I don't know man,
you try reviewing your favourite game of all time that nobody you know has even heard of.
A preliminary disclaimer: even after eleven years of playing Marble Blast Gold, I am still utter shit at it. I think I hit some kind of personal skill ceiling when I was like 14 and have never improved at it since. I still couldn't pass 75% of the game's Advanced levels even if I tried (not to
mention all of the custom levels...). Viewed objectively, I am probably the least qualified person to talk about this game. On the other hand, this is my favourite fucking game of all time. If there's anything I am rating 5/5 here, it's this. Which says something, I suppose.
Marble Blast Gold was a cheap little game from 2001 that you may know if you have ever owned a mid-2000s Apple iBook, as I did - and that you have certainly never heard of otherwise, for reasons I'll discuss later. You're a marble. You roll around stylish cartoony levels to get to the finish line. You use powerups and collect gems. All that nice stuff.
What you
haven't learned from that barebones analysis is how stunningly good the marble's physics-based controls are: it carries real weight and momentum, and while it takes the simplest press of the W key to roll, you get the sense that you can take it in any direction you want. It carries one of the most extreme and satisfying proofs of Bushnell's Law in any game I've played — and even in the Advanced levels, as the game pulls out all the stops, you begin to wonder if you've even seen the full extent of your marble's potential. (Which, in fact, you haven't, as numerous
amazing speedruns of the game on YouTube will show you.)
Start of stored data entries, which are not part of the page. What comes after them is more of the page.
(** C1. For every exit code the classifier returns one verdict, by the
    precedence: 0 gives NoChange; otherwise, with the ABI-changed bit
    (value 4, bit 2) set, HarmfulChange when the incompatible bit (value 8,
    bit 3) is also set and HarmlessChange when it is not; otherwise
    UsageError.  A set ABI-changed bit never gives NoChange or UsageError,
    and 12, 4, 2, 0 give HarmfulChange, HarmlessChange, UsageError,
    NoChange. *)
Theorem C1_classifier_precedence (rc : Z) :
  (rc = 0%Z -> return_code_to_diff_type rc = NONE)
  /\ (rc <> 0%Z -> Z.testbit rc 2 = true -> Z.testbit rc 3 = true ->
      return_code_to_diff_type rc = HARMFUL)
  /\ (rc <> 0%Z -> Z.testbit rc 2 = true -> Z.testbit rc 3 = false ->
      return_code_to_diff_type rc = HARMLESS)
  /\ (rc <> 0%Z -> Z.testbit rc 2 = false ->
      return_code_to_diff_type rc = ERROR)
  /\ (Z.testbit rc 2 = true ->
      return_code_to_diff_type rc = HARMLESS \/ return_code_to_diff_type rc = HARMFUL)
  /\ (exists! v, return_code_to_diff_type rc = v)
  /\ return_code_to_diff_type 12 = HARMFUL
  /\ return_code_to_diff_type 4 = HARMLESS
  /\ return_code_to_diff_type 2 = ERROR
  /\ return_code_to_diff_type 0 = NONE.
Proof.
  unfold return_code_to_diff_type.
  rewrite abi_change_test, incompatible_test.
  repeat split; try reflexivity.
  - intros ->. reflexivity.
  - intros H0 H2 H3. apply Z.eqb_neq in H0. now rewrite H0, H2, H3.
  - intros H0 H2 H3. apply Z.eqb_neq in H0. now rewrite H0, H2, H3.
  - intros H0 H2. apply Z.eqb_neq in H0. now rewrite H0, H2.
  - intros H2. destruct (Z.eqb_spec rc 0) as [->|_]; [discriminate|].
    rewrite H2. destruct (Z.testbit rc 3); auto.
  - eexists. split; [reflexivity|]. intros v <-. reflexivity.
Qed.

(** The precedence at exit code 12: non-zero, both bits set. *)
Lemma C1_classifier_precedence_witness :
  (12 =? 0)%Z = false /\ Z.testbit 12 2 = true /\ Z.testbit 12 3 = true
  /\ return_code_to_diff_type 12 = HARMFUL.
Proof.
  split; [reflexivity|]. split; [reflexivity|]. split; [reflexivity|].
  apply (proj1 (proj2 (C1_classifier_precedence 12))); [lia | reflexivity | reflexivity].
Defined.

(* ------------------------------------------------------------------ *)
(** ** The cross product of a list with itself *)
(* ------------------------------------------------------------------ *)

Section CrossProduct.
Variable T : Type.
Implicit Types (lst : list T) (en : list (nat * T)) (ks : list nat).

Lemma in_enumerate_from lst s i a :
  In (i, a) (combine (seq s (List.length lst)) lst)
  <-> s <= i /\ nth_error lst (i - s) = Some a.
Proof.
  revert s. induction lst as [|x lst IH]; intros s; simpl.
  - split; [tauto|]. intros [_ H]. destruct (i - s); discriminate.
  - rewrite IH. split.
    + intros [H | [Hle H]].
      * inversion H; subst. rewrite Nat.sub_diag. auto.
      * split; [lia|]. replace (i - s) with (S (i - S s)) by lia. exact H.
    + intros [Hle H]. destruct (i - s) as [|k] eqn:E.
      * left. simpl in H. inversion H. f_equal. lia.
      * right. split; [lia|]. simpl in H. replace (i - S s) with k by lia. exact H.
Qed.

Lemma in_enumerate lst i a :
  In (i, a) (enumerate lst) <-> nth_error lst i = Some a.
Proof.
  unfold enumerate. rewrite in_enumerate_from, Nat.sub_0_r.
  split; [tauto | intros; split; [lia | assumption]].
Qed.

Lemma enumerate_indices lst : map fst (enumerate lst) = seq 0 (List.length lst).
Proof.
  unfold enumerate. generalize 0.
  induction lst as [|x lst IH]; intros s; simpl; [reflexivity|].
  now rewrite IH.
Qed.

(** Row [i] of the cross product follows row [i] of the index pairs. *)
Lemma row_at_indices en i a sub :
  In (i, a) en -> incl sub en ->
  Forall2 (fun ij ab => In (fst ij, fst ab) en /\ In (snd ij, snd ab) en)
    (flat_map (fun j => if Nat.eqb i j then [] else [(i, j)]) (map fst sub))
    (flat_map (fun '(j, elt2) => if Nat.eqb i j then [] else [(a, elt2)]) sub).
Proof.
  intros Hi. induction sub as [|[j b] sub IH]; intros Hsub; simpl.
  - constructor.
  - assert (Hj : In (j, b) en) by (apply Hsub; left; reflexivity).
    assert (Hrest : incl sub en) by (intros x Hx; apply Hsub; right; exact Hx).
    destruct (Nat.eqb i j); simpl; [auto|].
    constructor; [simpl; auto | auto].
Qed.

Lemma cross_at_indices en sub :
  incl sub en ->
  Forall2 (fun ij ab => In (fst ij, fst ab) en /\ In (snd ij, snd ab) en)
    (flat_map (fun i => flat_map (fun j => if Nat.eqb i j then [] else [(i, j)])
                                 (map fst en)) (map fst sub))
    (flat_map (fun '(i, elt1) =>
       flat_map (fun '(j, elt2) => if Nat.eqb i j then [] else [(elt1, elt2)]) en) sub).
Proof.
  induction sub as [|[i a] sub IH]; intros Hsub; simpl.
  - constructor.
  - apply Forall2_app.
    + apply row_at_indices; [apply Hsub; left; reflexivity | apply incl_refl].
    + apply IH. intros x Hx. apply Hsub. right. exact Hx.
Qed.

Lemma in_index_row i ks p :
  In p (flat_map (fun j => if Nat.eqb i j then [] else [(i, j)]) ks)
  <-> fst p = i /\ In (snd p) ks /\ i <> snd p.
Proof.
  rewrite in_flat_map. split.
  - intros [j [Hj Hp]]. destruct (Nat.eqb_spec i j) as [|Hne]; simpl in Hp; [tauto|].
    destruct Hp as [<-|[]]. simpl. auto.
  - intros [Hf [Hs Hne]]. exists (snd p). split; [assumption|].
    destruct (Nat.eqb_spec i (snd p)); [contradiction|].
    left. destruct p; simpl in *; congruence.
Qed.

Lemma in_index_pairs ks i j :
  In (i, j) (index_pairs ks) <-> In i ks /\ In j ks /\ i <> j.
Proof.
  unfold index_pairs. rewrite in_flat_map. split.
  - intros [k [Hk Hp]]. apply in_index_row in Hp. simpl in Hp.
    destruct Hp as [-> [Hj Hne]]. auto.
  - intros [Hi [Hj Hne]]. exists i. split; [assumption|].
    apply in_index_row. simpl. auto.
Qed.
The progression across the game's 100 levels is curved to a near-perfect degree. The Beginner Levels are no more than an extended tutorial — maybe too little for 24 whole levels, but it gives you the exact preparation needed for tackling the more robust Intermediate levels, where individual techniques are combined and stretched further. Once the game knows you've gotten a definite hang of things, it then says, 'Alright, well, have fun out there.' The Advanced levels are ridiculous. It's here that the game's cartoony creativity really shines, and it makes up for its spike in difficulty by being an absolute thrill ride, through moving platform gauntlets and labyrinthine castles and giant pinball machines. It feels like the 'real' Marble Blast Gold in many ways — but I also respect the amount of prep work the game gives you beforehand, making sure you're prepared for this sudden onslaught of Fun. (I should probably reiterate that I am still terrible at most of these, but it's a testament to MBG's design that I still have a whale of a time as I OOB constantly.)
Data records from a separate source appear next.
Lemma cidrRegexp_strip_prefix (s : string) : String.prefix (cidrRegexp_strip s) s = true.
Proof.
  induction s as [|c r IH]; cbn [cidrRegexp_strip]; [reflexivity|].
  destruct (Ascii.eqb c "/" && allDigits r && (String.length r <=? 128)%nat); [reflexivity|].
  cbn [String.prefix]. destruct (ascii_dec c c) as [_|n]; [exact IH | contradiction].
Qed.

(** X1. [ToAddr] cuts the mask off an address in CIDR notation: for a
    literal made of a part without a slash, a slash and at most 128
    decimal digits, the result is the part before the slash. *)
Theorem ToAddr_strips_mask (ip : IP) (addr mask : string) :
  Address ip = addr +:+ "/" +:+ mask ->
  (forall c, In c (list_ascii_of_string addr) -> c <> "/"%char) ->
  allDigits mask = true -> (String.length mask <= 128)%nat ->
  ToAddr ip = addr.
Proof. intros H. unfold ToAddr. rewrite H. apply cidrRegexp_strip_mask. Qed.

(** X2. [ToAddr] only ever cuts at the end: its result is a prefix of the
    stored literal, and a literal without a slash is returned as it is. *)
Theorem ToAddr_prefix (ip : IP) :
  String.prefix (ToAddr ip) (Address ip) = true /\
  ((forall c, In c (list_ascii_of_string (Address ip)) -> c <> "/"%char) ->
   ToAddr ip = Address ip).
Proof.
  split; [apply cidrRegexp_strip_prefix | apply cidrRegexp_strip_bare].
Qed.

(** ** Address selection, continued *)

Section AddressSelection.

Variable ParseAddrIs6 : string -> option bool.

Lemma isCandidate_family (group : Group) (six : bool) (a : IP) :
  isCandidate ParseAddrIs6 group six a = true ->
  ParseAddrIs6 (ToAddr a) = Some six /\ familyWanted group six = true.
Proof.
  unfold isCandidate. destruct (statusSkipped a); [discriminate|]. cbn [negb andb].
  destruct (ParseAddrIs6 (ToAddr a)) as [b|]; [|discriminate].
  intros H. apply andb_true_iff in H. destruct H as [Hb Hw].
  apply Bool.eqb_prop in Hb. subst b. auto.
Qed.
So that's Marble Blast Gold. It's fun as all hell, and the most polished and rewarding 3D physics platformer I think I'll ever play. But my reasons for it being my favourite game of all time do stretch somewhat beyond its bounds. You may notice, looking around, that you cannot buy Marble Blast Gold anywhere — and I mean
anywhere. In 2011 the rights to it were sold to a holding company that immediately removed it from availability. If it weren't for the game's community keeping a mirror of the download on their unofficial website, MBG would have been scraped from existence.
This is the part of the review where I veer completely off track and talk about the most underappreciated video game modding community I've ever known. At this point Marble Blast Gold is only my third favourite Marble Blast game, which is an impressive statistic for a franchise with a grand total of 1 official title. (Xbox 360 ports notwithstanding.) What MBG's modding community has done to this game is nothing short of miraculous. It's not often when you see the term 'modification' used to refer to making basically an Entire New Fucking Game. They've gone from making simple custom stages using MBG's barebones level editor to handcrafting hundreds of levels with professional software, utilising newly-discovered tricks and techniques in their design, replacing every single art asset, adding entirely new features, and turning the entire game upside down.
Comparing Marble Blast Gold to its most recent modification,
PlatinumQuest, is like comparing two utterly different games. There are entire new mechanics and user interfaces that I never thought possible to create when you don't even have access to the game's source code: new level types, cannons of different varieties, real-time level previews, even water. Let's not even get into the fact that the PQ dev team created a
fully functional multiplayer mode from scratch. (You heard me.) It's odd that I've never seen them mentioned anywhere in more prestigious modding circles, and I hope they eventually get the recognition they've deserved for over a decade now.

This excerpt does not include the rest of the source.